Opinion

Don't blame Trump. Blame Congress.

They had seven years to ready an ObamaCare repeal. Still, they failed.

In theory, gaining single-party governance represents the apotheosis of partisan politics. In practice, it becomes a trap, with parties stuck between the impulse to promise too much and do too little. This eventually results in massive disillusionment among voters, and a loss of power for years afterward.

Democrats still haven't learned that lesson from their 2009-10 control of Washington. Republicans might get that lesson even more quickly.

The new age of Republican governance only began a little more than two months ago with the launch of the 115th Congress and the inauguration of President Trump. After one of the most unusual presidential campaigns in American history, many wondered what the next few years in Washington would look like. Could Trump find sufficient discipline to govern? Would it fall to Speaker Paul Ryan and Senate Majority Leader Mitch McConnell to run policy for the next four years?

Instead, the issue appears to be reversed. While the White House hit a few road bumps on messaging and comportment, their policy work has been focused on the campaign promises Trump made — at least as far as can be accomplished through executive action. Whether one agrees or disagrees with Trump's policies, it's clear that he intended to hit the ground running and make changes to the direction of government.

The problem in the early weeks of GOP control of Washington has come from the other end of Pennsylvania Avenue. The Republican House of Representatives has failed spectacularly in its first major effort — their seven-year promise to repeal ObamaCare. Not only did the failure to resolve internal differences on the American Health Care Act (AHCA) prompt questions about Republican capacity for governance, the way it failed made those questions even more pressing.

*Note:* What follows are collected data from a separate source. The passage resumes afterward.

Lemma rx_busy : rx_follows true wait_busy (fun held _ => held = true).
Proof. by apply follows_busy. Qed.

Lemma rx_write cmd params : rx_follows true (write_command cmd params) (fun held _ => held = true).
Proof. eapply follows_then; [ apply rx_busy | ]. intros ? [] ->. by apply follows_bind, follows_call. Qed.

Lemma rx_read tx skip len : rx_follows true (read_spi tx skip len) (fun held _ => held = true).
Proof. eapply follows_then; [ apply rx_busy | ]. intros ? [] ->. by apply follows_bind, follows_call. Qed.

Lemma rx_filled held r len : rx_follows held (filled r len) (fun held' _ => held' = held).
Proof. by destruct r; [ | apply follows_call ]. Qed.

Lemma rx_give : rx_follows true (call OGiveRadio) (fun held _ => held = false).
Proof. by apply follows_call. Qed.

Lemma rx_done_follows : rx_follows true rx_done (fun held _ => held = false).
Proof.
  unfold rx_done. eapply follows_then; [ apply rx_read | intros ? r -> ].
  eapply follows_then; [ apply rx_filled | intros ? st -> ].
  apply follows_bind, follows_call. intros [i|]; (split; [ done | ]); cbn [rx_next]; [ | apply rx_give ].
  eapply (follows_then _ _ _ _ (fun held _ => held = true)).
  { destruct (_ && _); [ apply rx_read | done ]. }
  intros ? d ->. eapply follows_then; [ apply rx_read | intros ? r2 -> ].
  eapply follows_then; [ apply rx_filled | intros ? st2 -> ].
  eapply follows_then; [ apply rx_give | intros ? ? -> ]. by apply follows_call.
Qed.

Lemma rx_turn_follows : rx_follows false rx_turn (fun held _ => held = false).
Proof.
  unfold rx_turn. apply follows_bind, follows_call. intros [|]; (split; [ done | ]); cbn [negb]; [ | done ].
  apply follows_bind, follows_call. intros [|]; (split; [ done | ]); cbn [negb rx_next]; [ | done ].
  eapply follows_then; [ apply rx_read | intros ? r -> ].
  eapply follows_then; [ apply rx_filled | intros ? irq -> ]. cbv zeta.
  eapply follows_then; [ apply rx_write | intros ? [] -> ].
  destruct (negb _).
  { eapply follows_then; [ apply rx_give | intros ? ? -> ]. by apply follows_call. }
  destruct (negb _); [ | apply rx_give ].
  destruct (negb _); [ apply rx_give | apply rx_done_follows ].
Qed.

(** ** Together *)

Record sys_inv (datas : list (list Z)) (cur : option Section_) (held : bool) (s : Sys) : Prop := {
  si_mesh : follows (mesh_ok datas) (open_after TMesh) cur (sy_mesh s) (fun _ _ => True);
  si_rx : rx_follows held (sy_rx s) (fun held _ => held = false);
  si_held : held = true → sy_owner s = Some TRx;
  si_cur : is_Some cur → sy_owner s = Some TMesh
}.

Lemma mesh_step_inv datas cur held owner o k rx r : sys_inv datas cur held (mk_sys owner (Vis o k) rx) →
  allowed owner o r →
  sys_inv datas (open_after TMesh cur o r) held (mk_sys (owner_after TMesh owner o r) (k r) rx) ∧
  (∀ se, o = OGiveRadio → cur = Some se → sends_one datas se).
Proof.
  intros [Hm Hr Hh Hc] Ha. cbn in Hm, Hr, Hh, Hc. destruct (Hm r) as [Hok Hk]. split.
  - constructor; cbn [sy_mesh sy_rx sy_owner]; [ done | done | | ].
    + intros H. specialize (Hh H). subst owner. destruct o; try done. destruct r; [ | done ].
      by specialize (Ha eq_refl).
    + destruct o; cbn; rewrite ?fmap_is_Some; try done. by destruct r.
  - intros se -> ->. done.
Qed.

Lemma rx_step_inv datas cur held owner mesh o k r : sys_inv datas cur held (mk_sys owner mesh (Vis o k)) →
  allowed owner o r →
  open_after TRx cur o r = cur ∧
  sys_inv datas cur (rx_next held o r) (mk_sys (owner_after TRx owner o r) mesh (k r)).
Proof.
  intros [Hm Hr Hh Hc] Ha. cbn in Hm, Hr, Hh, Hc. destruct (Hr r) as [Hok Hk].
  assert (held = true → cur = None) as Hex.
  { intros H. destruct cur; [ | done ]. specialize (Hc ltac:(eauto)). rewrite (Hh H) in Hc. done. }
  split.
  - destruct o; cbn; try by destruct cur. by rewrite Hex.
  - constructor; cbn [sy_mesh sy_rx sy_owner]; [ done | done | | ].
    + destruct o; try done. by destruct r.
    + intros H. specialize (Hc H). subst owner. destruct o; try done. destruct r; [ | done ].
      by specialize (Ha eq_refl).
Qed.

Lemma steps_sections datas s tr s' : sys_steps s tr s' → ∀ cur held, sys_inv datas cur held s →
  Forall (sends_one datas) (sections cur tr).
Proof.
  induction 1 as [s|s1 tr1 s2 tr2 s3 Hstep _ IH]; intros cur held Hi; [ constructor | ].
  destruct Hstep as [owner o k rx r Ha|owner mesh o k r Ha|owner mesh]; cbn [app].
  - destruct (mesh_step_inv _ _ _ _ _ _ _ _ Hi Ha) as [Hi' Hg]. specialize (IH _ _ Hi').
    destruct o; try exact IH. destruct cur as [se|]; [ | exact IH ].
    constructor; [ by apply Hg | exact IH ].
  - destruct (rx_step_inv _ _ _ _ _ _ _ _ Hi Ha) as [E Hi']. specialize (IH _ _ Hi').
    rewrite <- E in IH at 1. destruct o; exact IH.
  - apply (IH cur false). destruct Hi as [Hm Hr Hh Hc]. cbn in *. subst held.
    constructor; try done. apply rx_turn_follows.
Qed.

(** C10: the radio mutex makes every transmission atomic: whatever the mesh
    task asks of the transport, whatever the radio, the bus and the
    semaphores answer and however the two tasks interleave, the SPI
    transactions of both tasks between the moment [send_raw] obtains the
    mutex and the moment it gives it back are exactly the six of the
    transmission of one of the payloads to send, in order, less those the bus
    itself refused: no transaction of the receive task falls in between. *)
Theorem transmission_atomic t cs tr s :
  sys_steps (lora_start t cs) tr s →
  Forall (sends_one (omap (fun c => match c with CallSend data => Some data | _ => None end) cs))
    (sections None tr).
Proof.
  intros H. eapply (steps_sections _ _ _ _ H None false). constructor; cbn; [ | done | done | by intros [] ].
  apply mesh_calls_follow. intros data Hc. apply list_elem_of_omap. by exists (CallSend data).
Qed.

(** ** A schedule, executed *)

Definition pick (ans : ∀ o, answer o) (owner : option Task) (o : Op) : answer o :=
  match o with
  | OTakeRadio => bool_decide (owner = None)
  | o => ans o
  end.

Definition exec_step (ans : ∀ o, answer o) (task : Task) (s : Sys) : list Event * Sys :=
  match task, s with
  | TMesh, mk_sys owner (Vis o k) rx =>
      let r := pick ans owner o in
      ([mk_ev TMesh o r], mk_sys (owner_after TMesh owner o r) (k r) rx)
  | TRx, mk_sys owner mesh (Vis o k) =>
      let r := pick ans owner o in
      ([mk_ev TRx o r], mk_sys (owner_after TRx owner o r) mesh (k r))
  | TRx, mk_sys owner mesh (Ret ()) => ([], mk_sys owner mesh rx_turn)
  | _, _ => ([], s)
  end.

Fixpoint exec (ans : ∀ o, answer o) (sched : list Task) (s : Sys) : list Event * Sys :=
  match sched with
  | [] => ([], s)
  | task :: sched =>
      let '(tr1, s) := exec_step ans task s in
      let '(tr2, s) := exec ans sched s in
      (tr1 ++ tr2, s)
  end.

Lemma pick_allowed ans owner o : allowed owner o (pick ans owner o).
Proof. destruct o; try done. cbn. by destruct owner. Qed.

Lemma exec_step_ok ans task s :
  sys_step s (exec_step ans task s).1 (exec_step ans task s).2 ∨ exec_step ans task s = ([], s).
Proof.
  destruct s as [owner [[]|o k] rx], task; cbn.
  1: by right.
  1, 3: destruct rx as [[]|o' k']; cbn; left; constructor; apply pick_allowed.
  left. constructor. apply pick_allowed.
Qed.

Lemma exec_ok ans sched : ∀ s, sys_steps s (exec ans sched s).1 (exec ans sched s).2.
Proof.
  induction sched as [|task sched IH]; intros s; cbn [exec]; [ constructor | ].
  destruct (exec_step_ok ans task s) as [Hs|E].
  - destruct (exec_step ans task s) as [tr1 s1]. specialize (IH s1).
    destruct (exec ans sched s1) as [tr2 s2]. by econstructor.
  - rewrite E. specialize (IH s). by destruct (exec ans sched s).
Qed.

(** ** A reception interrupted *)

(** The transactions of a history. *)
Definition transactions (tr : list Event) : list (Task * list Z) :=
  omap (fun ev => match ev_op ev with OSpi tx => Some (ev_task ev, tx) | _ => None end) tr.

(** A started LilyGo board, and a radio that reports a packet of 10 bytes. *)
Definition lora_demo : LoraTransport := mk_lora 8 (Some 21) (Some 10) true 7.
Definition demo_answer (o : Op) : answer o :=
  match o with
  | OSpi tx =>
      Some (if aget tx 0 =? CMD_GET_IRQ_STATUS then [0; 0; 0; IRQ_RX_DONE]
            else if aget tx 0 =? CMD_GET_RX_BUFFER_STATUS then [0; 0; 10; 0]
            else tx)
  | OBusy => false
  | OJunk n => replicate n 0
  | ODio1 | OTakeRadio | OTakeDone _ | OCreate _ => true
  | OAcquire => Some 0
  | OPin _ _ | OGiveRadio | OGiveDone | ODispatch _ _ _ _ | ODrop _ => ()
  end.

(** Changing the spreading factor does not take the radio mutex, so it can
    fall in the middle of a reception, which does: the receive task has asked
    where the packet lies in the radio's buffer, the mesh task puts the radio
    into standby, reconfigures it and starts receiving into the same buffer,
    and then the receive task reads the packet. *)
Theorem configure_interrupts_reception :
  ∃ tr s, sys_steps (lora_start lora_demo [CallSf 9]) tr s ∧
  transactions tr =
    [ (TRx, [CMD_GET_IRQ_STATUS; 0; 0; 0]);
      (TRx, [CMD_CLR_IRQ_STATUS; 0; IRQ_RX_DONE]);
      (TRx, [CMD_GET_RX_BUFFER_STATUS; 0; 0; 0]);
      (TMesh, [CMD_SET_STANDBY; STDBY_RC]);
      (TMesh, [CMD_SET_RF_FREQUENCY; 188; 118; 39]);
      (TMesh, [CMD_SET_MOD_PARAMS; LORA_SF9; LORA_BW_800; LORA_CR_4_5]);
      (TMesh, [CMD_SET_PACKET_PARAMS; LORA_PREAMBLE_12; LORA_HEADER_EXPLICIT; LORA_MAX_PACKET;
               LORA_CRC_ON; LORA_IQ_STD]);
      (TMesh, CMD_SET_DIO_IRQ_PARAMS :: irq_params 67);
      (TMesh, [CMD_CLR_IRQ_STATUS; 255; 255]);
      (TMesh, [CMD_SET_RX; 0; 255; 255]);
      (TRx, CMD_READ_BUFFER :: replicate 12 0);
      (TRx, CMD_GET_PACKET_STATUS :: replicate 6 0) ].
Proof.
  pose (sched := replicate 9 TRx ++ replicate 16 TMesh ++ replicate 6 TRx).
  exists (exec demo_answer sched (lora_start lora_demo [CallSf 9])).1,
         (exec demo_answer sched (lora_start lora_demo [CallSf 9])).2.
  split; [ apply exec_ok | vm_compute; reflexivity ].
Qed.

After all, Republicans had made ObamaCare repeal their top domestic issue not just in the previous election, but through four election cycles. Both Trump in 2016 and Mitt Romney in 2012 made it a top domestic agenda item as well. Through all of that time, Republicans had not come up with legislative language to effect a repeal. Most assumed they wanted to protect themselves from political attacks during a time when they lacked any real chance of winning on repeal, which makes sense politically.

That excuse expired on Nov. 8, 2016 — and yet the GOP struggled to put together a plan on which they could agree even among themselves for months afterward. Conservatives demanded a straight repeal, while moderates — and Trump — demanded a transitional plan to avoid throwing people off of their coverage. House and Senate Republicans had very different ideas of repeal and replace, again despite having seven years to settle these differences internally. Even after Republicans clearly had fallen into disarray in the final days of the AHCA effort, leadership insisted that dissent was nothing more than a negotiating tactic, and that they had the votes to win an ObamaCare repeal.

Instead, the GOP effort collapsed — and with it, part of their governing credibility. The latter doesn't just result from the aborted vote on AHCA, but the inability to have the Republican agenda ready on Day One. Glenn Reynolds rightly wondered in the aftermath why Republican leadership on Capitol Hill "didn't have bills lined up like airplanes on the runway." They certainly had enough advance notice on ObamaCare to prepare for the potential opportunity. Why were they so unprepared?

Republicans on Capitol Hill face two more immediate challenges to their credibility for single-party governance. Now that ObamaCare repeal has been derailed, President Trump wants to move to tax reform, another long-promised agenda item from the GOP. The path forward looks more direct, although it does not appear that this plane has come out on the runway yet, either.

Before they tackle tax reform, though, Congress must pass the rest of the FY2017 budget. The continuing resolution passed after the election runs out on April 28, at which point the government will shut down without new funding. Trump insists that the omnibus spending bill should include initial funding for his wall on the southern border — another longtime GOP promise — but opposition to that plan is also rising on both sides of the aisle.

Senate Democrats reportedly plan to filibuster the omnibus bill if it includes any funding for the wall. Even without the filibuster, the funding may not have enough Republican votes in the Senate, as John McCain (R-Ariz.), Jeff Flake (R-Ariz.), and John Cornyn (R-Texas) have all expressed significant reservations over the project. Some House Republicans are now opposed to it as well. Ryan and McConnell may have to kick that can down the road, too. Rep. Tom Cole (R-Okla.) told Morning Joe that the GOP needs to focus on the essentials in the omnibus plan. "To me," he said, "we ought to focus on the things we know we can do and we have to do."

While that may be the practical approach, it looks a lot like the failure to change the status quo on ObamaCare. That raises lots of questions about whether Republicans can actually achieve any of their agenda and govern effectively at the same time. If they can't deliver now, voters will assume they can't deliver at all — and this period of single-party governance may not last any longer than Democrats' in 2009-10.